> [Exercise objective]
When the line containing "fold ux in Ht, Hu, Hn, H1, H2, H3, H4, Hs." appears in the entries below, begin printing there and stop after the line containing "rewrite Nat2Z.id, Ht."; print each of those lines exactly and no other line.

[[ Records supplied open ]]

Lemma delivers_strings l pre dl di :
  di + dl = Z.of_nat (length pre) ->
  Z.of_nat (length (pre ++ encode_strings l)) < 2 ^ 62 ->
  Codec.yields (fun _ => True) (MkStringDecoder (pre ++ encode_strings l) dl di None) l.
Proof.
  revert pre dl di. induction l as [|x l IH]; intros pre dl di Hi Hlen.
  - split; [done|]. split; [done|].
    cbn [Codec.next Codec.error StringDecoder_methods]. unfold Next. cbn [d_err d_b d_l d_i].
    change (encode_strings []) with (@nil Z) in *. rewrite app_nil_r in *.
    rewrite Hi, i64_small by (unfold is_i64; lia).
    rewrite Z.ltb_irrefl. by eexists.
  - rewrite encode_strings_cons in *. set (ux := PutUvarint _) in *.
    destruct (string_entry pre x (encode_strings l) Hlen) as (Ht & Hu & Hn & H1 & H2 & H3 & H4 & Hs).
    fold ux in Ht, Hu, Hn, H1, H2, H3, H4, Hs. set (b := pre ++ ux ++ x ++ encode_strings l) in *.
    split; [done|]. split; [done|].
    exists (MkStringDecoder b dl (Z.of_nat (length pre)) None),
      (MkStringDecoder b (Z.of_nat (length x) + Z.of_nat (length ux)) (Z.of_nat (length pre)) None).
    cbn [Codec.next Codec.read Codec.error StringDecoder_methods]. split; [|split].
    + unfold Next. cbn [d_err d_b d_l d_i]. rewrite Hi, i64_small by (unfold is_i64; lia).
      by rewrite (proj2 (Z.ltb_lt _ _)) by lia.
    + unfold Read. cbn [d_err d_b d_l d_i]. rewrite (proj2 (Z.ltb_ge _ 0)) by lia.
      rewrite Nat2Z.id, Ht. cbn [mbind outcome_bind]. rewrite Hu.
      rewrite (proj2 (Z.leb_gt _ 0)) by lia. rewrite H1, H2, H3.
      rewrite !(proj2 (Z.ltb_ge _ _)) by lia. by rewrite Hs.
    + replace b with ((pre ++ ux ++ x) ++ encode_strings l) by (unfold b; by rewrite <- !app_assoc).
      apply IH; [rewrite !length_app; lia|]. rewrite <- !app_assoc. exact Hlen.
Qed.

[[ Records supplied closed ]]

> [Answer for this exercise]
    fold ux in Ht, Hu, Hn, H1, H2, H3, H4, Hs. set (b := pre ++ ux ++ x ++ encode_strings l) in *.
    split; [done|]. split; [done|].
    exists (MkStringDecoder b dl (Z.of_nat (length pre)) None),
      (MkStringDecoder b (Z.of_nat (length x) + Z.of_nat (length ux)) (Z.of_nat (length pre)) None).
    cbn [Codec.next Codec.read Codec.error StringDecoder_methods]. split; [|split].
    + unfold Next. cbn [d_err d_b d_l d_i]. rewrite Hi, i64_small by (unfold is_i64; lia).
      by rewrite (proj2 (Z.ltb_lt _ _)) by lia.
    + unfold Read. cbn [d_err d_b d_l d_i]. rewrite (proj2 (Z.ltb_ge _ 0)) by lia.
      rewrite Nat2Z.id, Ht. cbn [mbind outcome_bind]. rewrite Hu.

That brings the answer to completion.